A polynomial graph shows how a polynomial function behaves for different input values.
Important features include roots, y-intercept, turning points, intervals of increase or decrease,
multiplicity of roots, and end behavior.
1. Polynomial function
A polynomial function has the form:
\[
\begin{aligned}
P(x)=a_nx^n+a_{n-1}x^{n-1}+\cdots+a_1x+a_0.
\end{aligned}
\]
The highest power \(n\) is the degree, and \(a_n\) is the leading coefficient.
2. Roots and x-intercepts
A root is a value that makes the polynomial equal zero:
\[
\begin{aligned}
P(r)=0.
\end{aligned}
\]
On the graph, real roots appear as x-intercepts. If \(r\) is a root, then \(x-r\) is a factor:
\[
\begin{aligned}
P(x)=(x-r)Q(x).
\end{aligned}
\]
3. Multiplicity of roots
If a factor appears more than once, the root has multiplicity greater than 1.
For example:
\[
\begin{aligned}
P(x)=(x-2)^3(x+1)
\end{aligned}
\]
has root \(x=2\) with multiplicity \(3\), and root \(x=-1\) with multiplicity \(1\).
Multiplicity affects the graph:
- Odd multiplicity: the graph usually crosses the x-axis.
- Even multiplicity: the graph usually touches and turns around at the x-axis.
- Higher multiplicity: the graph becomes flatter near the root.
4. y-intercept
The y-intercept is found by setting \(x=0\):
\[
\begin{aligned}
P(0)=a_0.
\end{aligned}
\]
Therefore, the y-intercept is:
\[
\begin{aligned}
(0,a_0).
\end{aligned}
\]
5. Derivative preview
The derivative gives the slope of the graph:
\[
\begin{aligned}
P'(x)=\frac{d}{dx}P(x).
\end{aligned}
\]
If:
\[
\begin{aligned}
P(x)=x^3-6x^2+11x-6,
\end{aligned}
\]
then:
\[
\begin{aligned}
P'(x)=3x^2-12x+11.
\end{aligned}
\]
6. Turning points
Turning points usually occur where:
\[
\begin{aligned}
P'(x)=0.
\end{aligned}
\]
A turning point may be a local maximum or a local minimum.
A polynomial of degree \(n\) can have at most \(n-1\) turning points.
7. Increasing and decreasing intervals
The sign of the derivative tells whether the graph is increasing or decreasing:
\[
\begin{aligned}
P'(x)>0 &\quad \text{means increasing},\\
P'(x)<0 &\quad \text{means decreasing}.
\end{aligned}
\]
Critical points split the number line into intervals. Testing the sign of \(P'(x)\)
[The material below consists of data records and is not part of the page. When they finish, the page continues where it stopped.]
(** The fields of a struct: an object, or an array with at least [required] and
    at most all of the fields in order. *)
Definition as_struct (names : list string) (required : nat) (v : json) : option (list (string * json)) :=
  match v with
  | JObj fs => Some fs
  | JArr xs =>
      if (required <=? length xs)%nat && (length xs <=? length names)%nat then Some (zip names xs) else None
  | _ => None
  end.

(** An [Option] field: missing or [null] is [None]. *)
Definition opt_field (k : string) (fs : list (string * json)) : option json :=
  match field k fs with Some JNull | None => None | Some v => Some v end.

Definition request_to_json (r : JsonRpcRequest) : json :=
  JObj [("jsonrpc", JStr (rq_jsonrpc r)); ("method", JStr (rq_method r)); ("id", JNum (NInt (rq_id r)));
        ("params", rq_params r)].

Definition request_from_json (v : json) : option JsonRpcRequest :=
  fs ← as_struct ["jsonrpc"; "method"; "id"; "params"] 4 v;
  j ← field "jsonrpc" fs ≫= as_str;
  m ← field "method" fs ≫= as_str;
  i ← field "id" fs ≫= as_u64;
  p ← field "params" fs;
  Some (mkRequest j m i p).

Definition rpc_error_to_json (e : JsonRpcError) : json :=
  JObj ([("code", JNum (NInt (re_code e))); ("message", JStr (re_message e))]
        ++ match re_data e with Some d => [("data", d)] | None => [] end).

Definition as_i32 (v : json) : option Z :=
  match v with JNum (NInt z) => if (-2147483648 <=? z) && (z <=? 2147483647) then Some z else None | _ => None end.

Definition rpc_error_from_json (v : json) : option JsonRpcError :=
  fs ← as_struct ["code"; "message"; "data"] 3 v;
  c ← field "code" fs ≫= as_i32;
  m ← field "message" fs ≫= as_str;
  Some (mkRpcError c m (opt_field "data" fs)).

Definition response_to_json (r : JsonRpcResponse) : json :=
  JObj ([("jsonrpc", JStr (rs_jsonrpc r)); ("id", JNum (NInt (rs_id r)))]
        ++ match rs_result r with Some v => [("result", v)] | None => [] end
        ++ match rs_error r with Some e => [("error", rpc_error_to_json e)] | None => [] end).

Definition response_from_json (v : json) : option JsonRpcResponse :=
  fs ← as_struct ["jsonrpc"; "id"; "result"; "error"] 4 v;
  j ← field "jsonrpc" fs ≫= as_str;
  i ← field "id" fs ≫= as_u64;
  e ← match opt_field "error" fs with
      | None => Some None
      | Some ev => Some <$> rpc_error_from_json ev
      end;
  Some (mkResponse j i (opt_field "result" fs) e).

Record ToolInvokeParams := mkInvokeParams {
  ip_invocation_id : string; ip_tool_name : string; ip_input : json;
  ip_secrets : list (string * json); ip_capabilities : json
}.

Definition invoke_params_to_json (p : ToolInvokeParams) : json :=
  JObj ([("invocation_id", JStr (ip_invocation_id p)); ("tool_name", JStr (ip_tool_name p)); ("input", ip_input p)]
        ++ match ip_secrets p with [] => [] | m => [("secrets", JObj m)] end
        ++ match ip_capabilities p with JNull => [] | v => [("capabilities", v)] end).

Definition invoke_params_from_json (v : json) : option ToolInvokeParams :=
  fs ← as_struct ["invocation_id"; "tool_name"; "input"; "secrets"; "capabilities"] 3 v;
  i ← field "invocation_id" fs ≫= as_str;
  t ← field "tool_name" fs ≫= as_str;
  inp ← field "input" fs;
  sec ← match field "secrets" fs with None => Some [] | Some s => as_object s end;
  Some (mkInvokeParams i t inp sec (default JNull (field "capabilities" fs))).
on each interval gives increasing and decreasing behavior.
8. End behavior
End behavior is controlled by the degree and leading coefficient.
9. Worked example
Analyze:
\[
\begin{aligned}
P(x)=x^3-6x^2+11x-6.
\end{aligned}
\]
Factor the polynomial:
\[
\begin{aligned}
x^3-6x^2+11x-6
&=
(x-1)(x-2)(x-3).
\end{aligned}
\]
Therefore, the roots are:
\[
\begin{aligned}
x=1,\quad x=2,\quad x=3.
\end{aligned}
\]
The derivative is:
\[
\begin{aligned}
P'(x)=3x^2-12x+11.
\end{aligned}
\]
Solve \(P'(x)=0\) to find turning-point candidates:
\[
\begin{aligned}
3x^2-12x+11=0.
\end{aligned}
\]
The polynomial has degree \(3\) and positive leading coefficient, so the left end falls and the right end rises.
10. Formula summary
The table below uses plain text formulas in table cells to avoid raw LaTeX rendering problems.
11. Common mistakes
- Confusing roots with turning points.
- Forgetting that repeated roots can touch the x-axis instead of crossing it.
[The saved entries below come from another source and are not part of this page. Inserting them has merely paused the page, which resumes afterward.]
(** A read of a session is a read of the tool behind it.  On a tracked session
    whose channel is quiet and that nobody reads, a read asks the tool exactly
    once and returns the step it gave, with its resume token, or its classified
    error; the session is left as it was, its channel quiet and open to the next
    reader. *)
Theorem session_read_exact default_rpc_timeout s k id l timeout t' r :
  serves_sessions -> sessions s !! id = Some k -> cells s !! k = Some l ->
  ls_channel l = fresh_channel -> ls_cancelled l = false -> ls_read_inflight l = false -> is_u64 (next_rpc s) ->
  travels (request_to_json (JsonRpcRequest_new METHOD_SESSION_READ (next_rpc s) (id_params_to_json id))) ->
  st_read tool (get_tool (pool_world s)) id = (t', r) -> (forall e, r = Ok e -> step_wf e) ->
  travels (response_to_json (to_response step_to_json (next_rpc s) r)) ->
  exists s1 s2, read_begin s id = (s1, Ok k) /\
    read_end to_vec from_slice serde_err show_duration B default_rpc_timeout s1 k id timeout = (s2, read_outcome (ls_tool_name l) r) /\
    get_tool (pool_world s2) = t' /\ sessions s2 = sessions s /\ cells s2 = cells s.
Proof.
  intros Hserves Hid Hl Hq Hc Hi Hu Hreq Hread Hwf Hresp. destruct (read_response_plain (next_rpc s) r) as [Hplain Hrid].
  unfold read_begin, lookup_session. rewrite Hid. simpl. rewrite Hl. simpl. rewrite Hi.
  set (s1 := set_cell s k (with_inflight l true)). exists s1.
  destruct (rpc_own_answer step_from_json s1 (ls_tool_name l) (ls_handle l) METHOD_SESSION_READ (id_params_to_json id)
    (Z.min timeout default_rpc_timeout) t' (to_response step_to_json (next_rpc s) r)) as (s2 & E & Ht & Es & Ec);
    [done|done|by apply dispatched_read|by rewrite Hrid|done|done|].
  set (s3 := set_cell s2 k (with_inflight (with_channel (with_inflight l true) fresh_channel) false)).
  assert (sessions s3 !! id = Some k) as Hid3 by (simpl; by rewrite Es).
  exists s3. split; [done|]. split; [|split; [done|split; [done|]]].
  - unfold read_end. simpl cells at 1. rewrite lookup_insert_eq. cbn [ls_cancelled with_inflight]. rewrite Hc.
    cbn [ls_channel ls_tool_name ls_handle with_inflight]. rewrite Hq. rewrite E. fold s3. rewrite (drop_tracked _ _ _ Hid3).
    destruct r as [e|e]; [|done]. simpl. rewrite step_round_trip by (by apply Hwf). done.
  - simpl. rewrite Ec. simpl. rewrite insert_insert_eq. apply insert_id. rewrite Hl. f_equal.
    destruct l; simpl in *. by subst.
Qed.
- Using only the constant term to describe the whole graph.
- Ignoring the leading coefficient when describing end behavior.
- Assuming every critical point is automatically a local maximum or minimum.
- Forgetting that a degree \(n\) polynomial has at most \(n-1\) turning points.
Key idea: roots explain x-intercepts, derivatives explain turning points, and degree plus leading coefficient explains end behavior.